シングルハンド・スカジットという選択肢 – パート3 | OPST Commando Head コマンドヘッド
去年の初めに知人からOPST Commando Headの325グレインと450グレインを譲っていただきました。325グレインはツーハンド6番で本流スカジットに使えるだけでなく、いざとなったらシングルハンド8番にも使えます。450グレインは流石に出番が無いと思ってタックルボックスの隅っこに放置していたところ、これもひょんなきっかけでシングルハンド10番に使う機会がありました。
スチールヘッドの釣り向けに作られているCommando Headは「30LBコア」で作られていることも確認が取れたので安心してソルトでも使えます。
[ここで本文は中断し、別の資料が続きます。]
(* ===== verification/HttpClient.v ===== *)
(** * The HTTP client

    [HttpClient] of src/src/adapters/http/http-client.ts, as far as the draft,
    signing and submit adapters use it: JSON requests without abort signals,
    timeouts or byte limits.  A request is checked against its caller's lifetime
    before and after the credentials are resolved, admitted by the caller's last
    guard, and only then dispatched; every await is a turn. *)

From S2P Require Import Prelude JsValue JsMap BrowserStorage Async DraftKeys CohortState.
From Stdlib Require Import Ascii.

Record HttpClientConfig : Set := { baseUrl : string; scopeKey : option string }.

Record JsonRequestOptions : Type := {
  option_headers : list (string * string);
  option_idempotencyKey : option string;
  option_successStatuses : option (list Z);
  option_assertCurrent : prog unit;
  option_assertBeforeDispatch : option (prog jsv)
}.

(** [bearer] and [bearerHeaders] *)
Definition bearer (token : option string) : list (string * string) :=
  match token with
  | Some t => if nonempty t then [("authorization", "Bearer " +:+ t)] else []
  | None => []
  end.

(** [/^\/+/] removed. *)
Fixpoint strip_slashes (s : string) : string :=
  match s with String a s' => if Ascii.eqb a "/" then strip_slashes s' else s | EmptyString => "" end.

Definition lower_char (a : ascii) : ascii :=
  let n := nat_of_ascii a in if ((65 <=? n) && (n <=? 90))%nat then ascii_of_nat (n + 32) else a.

(** [s.toLowerCase()] of a header, which is Latin text. *)
Fixpoint lower_ascii (s : string) : string :=
  match s with String a s' => String (lower_char a) (lower_ascii s') | EmptyString => "" end.

Definition includes (sub s : string) : bool := match String.index 0 sub s with Some _ => true | None => false end.

Section client.
Context `{!JsonText} (config : HttpClientConfig).

Definition urlFor (path : string) : string :=
  if starts_with "http://" path || starts_with "https://" path then path
  else baseUrl config +:+ "/" +:+ strip_slashes path.

(** [Headers.set] replaces by name. *)
Definition header_list (options : JsonRequestOptions) (body : option jsv) (token : option string) : list (string * string) :=
  let headers := option_headers options in
  let headers := map_set headers "accept" "application/json" in
  let headers := match body with Some _ => map_set headers "content-type" "application/json" | None => headers end in
  let headers := match scopeKey config with Some k => map_set headers "x-stack-scope-key" k | None => headers end in
  let headers := match token with
                 | Some t => if nonempty t then map_set headers "authorization" ("Bearer " +:+ t) else headers
                 | None => headers
                 end in
  match option_idempotencyKey options with
  | Some k => if nonempty k then map_set headers "idempotency-key" k else headers
  | None => headers
  end.

Definition headersFor (options : JsonRequestOptions) (body : option jsv) : prog (list (string * string)) :=
  token ← invoke AccessToken;
  mret (header_list options body token).

Definition readResponsePayload (reply : HttpReply) : prog jsv :=
  text ← invoke (ReadBody reply);
  if negb (nonempty text) then mret JUndef
  else if negb (includes "json" (lower_ascii (default "" (reply_contentType reply)))) then mret (JStr text)
  else match parse_json text with Some v => mret v | None => fail "Unexpected token in JSON" end.

Definition reply_ok (reply : HttpReply) : bool := (200 <=? reply_status reply)%Z && (reply_status reply <=? 299)%Z.

Definition status_admitted (options : JsonRequestOptions) (reply : HttpReply) : bool :=
  reply_ok reply
  && match option_successStatuses options with Some l => bool_decide (reply_status reply ∈ l) | None => true end.

Definition requestJson (key : DraftKey) (method path : string) (body : option jsv) (options : JsonRequestOptions) : prog jsv :=
  option_assertCurrent options ;;
  headers ← headersFor options body;
  option_assertCurrent options ;;
  admission ← match option_assertBeforeDispatch options with Some guard => guard | None => mret JUndef end;
  fail_when (negb (is_undefined admission)) "Effect dispatch assertion must be synchronous and return no value" ;;
  reply ← invoke (Fetch key {| request_method := method; request_url := urlFor path; request_headers := headers;
                               request_body := body |});
  option_assertCurrent options ;;
  payload ← readResponsePayload reply;
  option_assertCurrent options ;;
  refuse_when (negb (status_admitted options reply)) (HttpAdapterError (reply_status reply) payload) ;;
  mret payload.

Definition getJson (key : DraftKey) (path : string) (options : JsonRequestOptions) : prog jsv :=
  requestJson key "GET" path None options.
Definition postJson (key : DraftKey) (path : string) (body : jsv) (options : JsonRequestOptions) : prog jsv :=
  requestJson key "POST" path (Some body) options.
Definition patchJson (key : DraftKey) (path : string) (body : jsv) (options : JsonRequestOptions) : prog jsv :=
  requestJson key "PATCH" path (Some body) options.
End client.

(** [assertSynchronousGuard] of src/src/shared/synchronous-guard.ts around a
    host's guard. *)
Definition assertSynchronousGuard (guard : option N) : prog unit :=
  match guard with
  | None => mret ()
  | Some g =>
      result ← invoke (CallGuard g);
      fail_when (negb (is_undefined result)) "Current-context guard must be synchronous"
  end.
全て昨年11月に行ってきた四国南岸のヒラスズキやアカメ狙いのソルトフライで使ってきたので、まとめてレポートです。
ツーハンド6番とCommando Head 325 グレイン
これは王道な使い方なので、今更私が書くまでもありませんが、私が使っているBeulah Platinum Speyの12フィート6インチ 6番はエド・ワードやジェリー・フレンチが愛用しているツーハンドロッドなので当然このシステムとの相性はばっちりです。本来の使い道である犀川や利根川のような本流トラウトではまだ使っていませんが、河口のシーバスの釣りには、使わなくなったシングルハンド高番手用のS2とS4のシューティングヘッドのレベル部分を12フィートにカットして自作したシンクティップで#2サイズくらいまでのストリーマーの釣りでは快適に釣れています。
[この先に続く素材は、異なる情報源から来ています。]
Lemma guards_save context g : guards (Some (save_guard context g)).
Proof.
  intros guard h c [= <-] Hg. eapply keeps_settle with (R1 := λ _ c', c' = c).
  - eapply keeps_weaken; [|apply (checks_seq _ _ _ _ (checks_current _ _) (checks_guard g)); done]. by intros [] c' _ [-> _].
  - intros [] c' _ ->. by apply keeps_ret.
  - intros e c' Hr. apply keeps_refuse. by eapply good_rely.
Qed.

(** ** Requests *)

Abbreviation cli := (store_client (signing_store config)).

Lemma calm_requestJson P φ h key method path body options :
  stable h P → h = Some (OpToken (scopeFor key)) →
  checks (option_assertCurrent options) φ → guards (option_assertBeforeDispatch options) →
  (∀ c token, cgood h c → P c → φ c →
    justified config home key {| request_method := method; request_url := urlFor cli path;
      request_headers := header_list cli options body token; request_body := body |} c) →
  calm P h (requestJson cli key method path body options).
Proof.
  intros HP Hh Hchk Hgrd Hj. unfold requestJson.
  apply calm_bind; [done|by eapply calm_checks|]. intros _ c Hg HPc. unfold headersFor.
  apply keeps_bind with (R1 := λ hs _, ∃ token, hs = header_list cli options body token).
  { eapply keeps_bind; [by apply keeps_invoke with (R := λ _ _, True)|]. intros token c1 Hr _.
    apply keeps_ret; [by eapply good_rely|by exists token]. }
  intros hs c1 Hr1 [token ->]. assert (cgood h c1) as Hg1 by (by eapply good_rely).
  assert (P c1) as HP1 by (by eapply HP).
  eapply keeps_bind; [by apply Hchk|]. intros [] c2 _ [-> Hφ].
  apply keeps_bind with (R1 := λ _ c', c' = c1).
  { destruct (option_assertBeforeDispatch options) as [guard|] eqn:E; [by apply (Hgrd guard)|by apply keeps_ret]. }
  intros adm c2 _ ->. eapply keeps_bind with (R1 := λ _ c', c' = c1); [by apply keeps_refuse_when|].
  intros [] c2 _ ->. eapply keeps_bind.
  - apply keeps_invoke with (R := λ _ _, True); [done| |done]. split; [done|]. by apply Hj.
  - intros reply c3 Hr3 _. assert (cgood h c3) as Hg3 by (by eapply good_rely). assert (P c3) as HP3 by (by eapply HP).
    revert c3 Hr3 Hg3 HP3. intros c3 _ Hg3 HP3.
    refine (_ : keeps _ h c3 _). apply (calm_bind P h HP); [by eapply calm_checks| |done|done]. intros _.
    apply calm_bind; [done| |].
    { unfold readResponsePayload. apply calm_bind; [done|by apply calm_invoke|]. intros text.
      repeat apply calm_if; try apply calm_ret. destruct (parse_json text); [apply calm_ret|apply calm_refuse]. }
    intros payload. apply calm_bind; [done|by eapply calm_checks|]. intros _.
    apply calm_bind; [done|apply calm_refuse_when|]. intros _. apply calm_ret.
Qed.

Lemma calm_keeps {A} P h (m : prog A) c : calm P h m → cgood h c → P c → keeps m h c (λ _ _, True).
Proof. auto. Qed.
End calculus.

(** ** Automation *)

Create HintDb calm.
#[export] Hint Resolve stable_true frame_drafts frame_submission frame_promise frame_next frame_saves : calm.
#[export] Hint Resolve restore_frame persist_frame bindings_get_frame bindings_put_frame bindings_entries_frame
  bindings_delete_frame retire_entries_frame : calm.
#[export] Hint Resolve guards_none guards_call guards_host guards_save : calm.
#[export] Hint Extern 1 (registry_frame (registry_bind _ _)) => apply registry_bind_frame; [|intros] : calm.

(** Walks through a program of reads, guarded writes of other state, and calls
    that need no token; what it cannot see through is left to the hints. *)
Ltac calm_step :=
  lazymatch goal with
  | |- calm _ _ _ _ ?m =>
      lazymatch m with
      | mbind _ get => apply calm_get; intros ?
      | mbind _ _ => apply calm_bind; [assumption| |intros ?]
      | mret _ => apply calm_ret
      | refuse _ => apply calm_refuse
      | of_outcome _ => apply calm_done
      | refuse_when _ _ => apply calm_refuse_when
      | on_registry _ => apply calm_on_registry; solve [eauto with calm]
      | modify _ => apply calm_modify; intros ?; solve [eauto with calm]
      | settle _ _ => apply calm_settle; [assumption| |intros ?]
      | finally _ _ => apply calm_finally; [assumption| |intros ?; solve [eauto with calm]]
      | fail_when _ _ => apply calm_refuse_when
      | unresolved_when _ => apply calm_refuse_when
      | fail _ => apply calm_refuse
      | of_library _ => apply calm_done
      | of_check _ => apply calm_done
      | member _ _ => unfold member
      | fresh => unfold fresh
      | read_slot _ => unfold read_slot
      | match ?x with _ => _ end => destruct x
      | _ => first [solve [eauto with calm]
                   | lazymatch m with invoke _ => apply calm_invoke; intros; exact I end]
      end
  end.

Ltac calm_prog := repeat calm_step.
しかし自作の限界もあって、去年11月の四国南岸のヒラスズキの釣りで河口でソルト向けに巻いたスイング・ストリーマーを使って探り釣りしようと思った時にはパワーが伝わらず満足にターンオーバーしませんでした。結果的にはオーバーヘッドで投げて釣れたからいいのですが、狙ったレンジをスイングするために、メンディングを繰り返していると肩への負担もあって辛い釣りになってしまいました。
シングルハンドと兼用のシンクティップ
これではアングラーが入れ替わり叩く犀川みたいなシビアな釣り場には通用しないので、渋谷SANSUIの白川さんへ相談して、新しく「3D」規格でリニューアルされたRIOのInTouch 3D MOWティップを使うことにしました。3DのDはDensity=密度のこと。つまり3つの異なる密度=シンクレートのセクションを組み合わせて(3フィート + 3フィート + 4フィート)作られた10フィートのシンクティップです。T-8、T-11、T-14ベースがそれぞれ「LIGHT」「MEDIUM」「HEAVY」と区分けされており、自分のロッドのスペックに合わせてベースを選びます。同じティップ全長と重量のまま、使いたいシンクレートのティップを選べばいいので、キャスティング調整を気にしないまま、ニーズに合わせた釣りができます。
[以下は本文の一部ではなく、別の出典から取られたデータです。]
(* ===== verification/SigningSafety.v ===== *)
(** * The signing operations keep the cohort's conditions

    [execute], [sign], [saveDraft], [prepare] and [restorePending], each run by
    the holder of its scope's fence: every request they dispatch is justified by
    the state it is dispatched in, and every change of the markers and acts is
    one of those of [MarkerSafety]. *)

From S2P Require Import Prelude JsValue JsMap Async AsyncTokens BrowserStorage ScopedMetadata IdempotencyKey DraftKeys ResponseAction CohortState HttpClient DraftBindings SigningFence HttpDraftStore ResponseSigning SigningOperations SigningRecovery HttpCohort CohortConditions CohortCalculus HttpDraftSafety FenceSafety MarkerSafety.

(** What an act was frozen with decides what it asks for. *)
Lemma validateAction_core `{!FormIds, !JsonText, !Canonicalize, !Engine, !SigningPackages} a b :
  act_core a = act_core b → validateAction a = validateAction b.
Proof.
  intros E. unfold validateAction, sign_body. unfold act_core in E. injection E as E1 E2 E3 E4 E5 E6 E7 E8. by rewrite E3, E5, E7, E8.
Qed.

Lemma act_core_id a b : act_core a = act_core b → act_operationId a = act_operationId b.
Proof. by intros [= _ E]. Qed.

Section signing.
Context `{Forms : !FormIds, Json : !JsonText, Meta : !MetadataPolicy, Can : !Canonicalize, Eng : !Engine,
  Uuid : !UuidPackage, Dig : !Digest, Hand : !HandoffBytes, Pack : !SigningPackages}.
Context (config : CohortConfig) (home : string → string).

Abbreviation conds := (cohort_conditions config home).
Abbreviation crely := (trely conds).
Abbreviation cgood := (good config home).
Abbreviation cinv := (cohort_inv home).
Abbreviation ckeeps := (keeps config home).
Abbreviation ccalm := (calm config home).
Abbreviation cstable := (stable config home).
Abbreviation cworks := (works config home).
Abbreviation cduring := (during home).

Lemma calm_works {A} P h (m : prog A) c : ccalm P h m → cgood h c → P c → cworks m h c (λ _ _, True).
Proof. intros Hm Hg Hc. by apply keeps_works, Hm. Qed.

(** ** Executing an act *)

(** The act is known, whatever has come of it. *)
Definition knows (act : FrozenAct) (c : Cohort) : Prop :=
  ∃ a, act_at (act_operationId act) c = Some a ∧ act_core a = act_core act.

Lemma knows_stable act s : home (act_operationId act) = s → cstable (Some (OpToken s)) (knows act).
Proof.
  intros Hs c c' (_ & _ & Hh) _ (a & Ha & E).
  destruct (act_core_at _ c c' a (held_acts _ _ _ _ (Hh _ eq_refl) _ Hs) Ha) as (a' & Ha' & E').
  exists a'. split; [done|]. rewrite <- E. by apply act_core_settled.
Qed.

Lemma header_list_key client options body token k :
  option_idempotencyKey options = Some k → k ≠ "" → map_get (header_list client options body token) "idempotency-key" = Some k.
Proof.
  intros E Hk. unfold header_list. rewrite E. destruct k; [done|]. simpl.
  by rewrite map_get_set, decide_True.
Qed.

Section executing.
Context (act : FrozenAct).
Abbreviation key := (act_key act).
Abbreviation held := (Some (OpToken (act_scope act))).
Hypothesis (Hhome : home (act_operationId act) = act_scope act).

Lemma knows_here : cstable held (knows act).
Proof. by apply knows_stable. Qed.

Lemma calm_dispatch_sign planned token guard :
  validateAction act = Returns planned → guards config home guard → ccalm (knows act) held (dispatch_sign config act planned token guard).
Proof.
  intros Hp Hg. pose proof knows_here as HP. unfold dispatch_sign. apply calm_settle; [done| |].
  - apply (calm_requestJson config home (knows act) (λ c, fence_current key (context_fence (act_context act)) c = true));
      [done|done|apply checks_current|done|].
    intros c t Hc (a & Ha & Ea) [_ Hcl]%andb_prop. apply negb_true_iff, bool_decide_eq_false_1 in Hcl.
    apply (JustSign _ _ _ _ _ (act_operationId act) a); [done|done|by rewrite Hhome|]. split.
    + exists planned. by rewrite (validateAction_core a act).
    + done.
    + rewrite (act_core_id a act Ea). by apply header_list_key.
  - intros o. calm_prog.
Qed.

Lemma keeps_sign_guard view c :
  cgood held c → knows act c → ckeeps (sign_guard config act view) held c (λ g _, guards config home g).
Proof.
  intros Hg Hk. unfold sign_guard. destruct (qualifiesSign config); [|by apply keeps_ret].
  pose proof (stable_true config home held) as HT.
  eapply keeps_bind; [by apply (calm_savedResult config home (λ _, True))|]. intros saved c1 Hr1 _.
  assert (cgood held c1) as Hg1 by by eapply good_rely. eapply keeps_bind; [by apply checks_current|]. intros [] c2 _ [-> _].
  eapply keeps_bind; [by apply keeps_invoke with (R := λ _ _, True)|]. intros q c2 Hr2 _.
  assert (cgood held c2) as Hg2 by by eapply good_rely. eapply keeps_bind; [by apply checks_current|]. intros [] c3 _ [-> _].
  destruct q; [|by apply keeps_refuse]. apply keeps_ret; [done|]. apply guards_call.
Qed.

Lemma calm_execute : ccalm (knows act) held (execute config act).
Proof.
  pose proof knows_here as HP. unfold execute. apply calm_bind; [done|apply calm_read|]. intros saved.
  destruct (is_int (prop saved "draft_version") (act_version act + 1)); [apply calm_acceptSigned|].
  apply calm_bind; [done| |].
  { destruct (view_unsaved act saved); [|apply calm_ret]. apply calm_bind; [done|apply calm_current|]. intros _.
    apply calm_bind; [done| |intros _; apply calm_read]. apply calm_save_or_continue; [done| |apply guards_none].
    intros c (a & Ha & Ea). right. left. exists (act_operationId act), a. split; [done|]. split; [done|]. by apply act_core_candidate. }
  intros saved'. apply calm_bind; [done|apply calm_refuse_when|]. intros _ c Hg Hk.
  eapply keeps_bind with (R1 := λ planned _, validateAction act = Returns planned).
  { apply keeps_done; [done|]. intros planned. destruct (validateAction act) as [p|[]]; intros E; by simplify_eq/=. }
  intros planned c1 Hr1 Hp. assert (cgood held c1) as Hg1 by by eapply good_rely.
  assert (knows act c1) as Hk1 by by eapply HP. eapply keeps_bind; [by apply keeps_sign_guard|].
  intros guard c2 Hr2 Hgd. apply (calm_keeps config home (knows act)); [|by eapply good_rely|by eapply HP].
  apply calm_bind; [done|apply calm_ownerFor|]. intros [token subject].
  apply calm_bind; [done|apply calm_current|]. intros _. by apply calm_dispatch_sign.
Qed.
End executing.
私の場合はシングルハンドやOPST Micro Skagitロッドでも使いたいので、80グレイン「LIGHT」の「インタミ/S3/S4」を止水と流水、さらに浮力が増すソルトで試すことにします。
[table id=28 /]シングルハンド 8番と Commando Head 325 グレイン
話はシングルハンドに戻ります。
同じコマンドヘッドをシングルハンド8番に合わせたところ、シングルハンド6番の使い勝手と比べても遜色ない使いやすさでした。
ただロッド&リールの重量がロッドハンドに負荷となるので、使い方としては、コントロールが欲しい時はオーバーヘッド、疲れてきたらスカジットキャスト、さらに五十肩がキツくなってきたらファイティングバットを左手で持って擬似ツーハンドです。
これもポリリーダーの10フィートをつけて、6番では投げづらい空気抵抗の大きいフローティングミノーなどシーバスの釣りや大きめのインジケーターにドロッパーを使う釣りで快適でした。さらにS6/S8のシンクティップは6番では無理だったところ、8番でやっと使うことができました。スカジットらしい釣り方をシングルハンドでやるならこの番手だと思います。
またボートの釣りのような開けた場所で使う場合はラインの慣性が強くないと直進性が悪くなるので8番以上がベストです。
この場合、ランニングラインはOPSTのLaser Lineやティムコ エアロシューターのような風切れ・水切れの良いモノフィラ・ラインの方がトラブルが少ないと思います。
シングルハンド10番とCommando Head 450 グレイン > アカメ戦で即興ラインシステム
続けてシングルハンド10番ですが、これは意図して試したわけではなく、行きがかり上ラインシステムを組むことになりました。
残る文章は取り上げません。